TASK →
The word "Stdlib" may appear in lines of the data; say how many such lines there are, with nothing beyond the number.

RECORD EXCERPTS →
*-*-*
(** * RVU-Calculator: the CMS table parsers and the multi-year timeline builder

    A shallow embedding of [scripts/parse_cms_data.py] (header normalisation,
    column resolution, the GPCI header-row locator, the RVU and GPCI row
    loops), of [scripts/build_rvu_timeline.py] (the range of years, snapshot
    validation, the tolerance comparison and the per-code status loop of
    [main]) and of the row loop of [scripts/process_all_rvu_data.py],
    followed by the properties the specification states about them and by
    further properties of the code.

    Conventions of the embedding.
    - Python [str] values are [string]s; the character functions below agree
      with Python's on ASCII text.
    - Python [float] values are binary64 numbers: the kernel's primitive
      [float], with Python's [abs], [-], [<=], [==] and [math.isfinite] being
      [abs], [sub], [leb], [eqb] and [is_finite].
    - A [dict] used as a map is a [gmap]; a [dict] that is iterated (a JSON
      object read from a snapshot file) is the list of its items in order.
    - A Python exception that ends the run is the result [None]. *)

From Stdlib Require Import ZArith String Ascii Floats Lia.
From Stdlib Require Import DecimalString DecimalZ.
From stdpp Require Import base option list gmap strings sorting.
From Stdlib Require QArith Qabs.

Set Warnings "-inexact-float,-register-all".
Open Scope string_scope.

(** ** Python string primitives *)

Module PyStr.

Definition code (c : ascii) : nat := nat_of_ascii c.

Definition in_range (lo hi : nat) (c : ascii) : bool :=
  (lo <=? code c)%nat && (code c <=? hi)%nat.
*-*-*
ANSWER SPACE →
3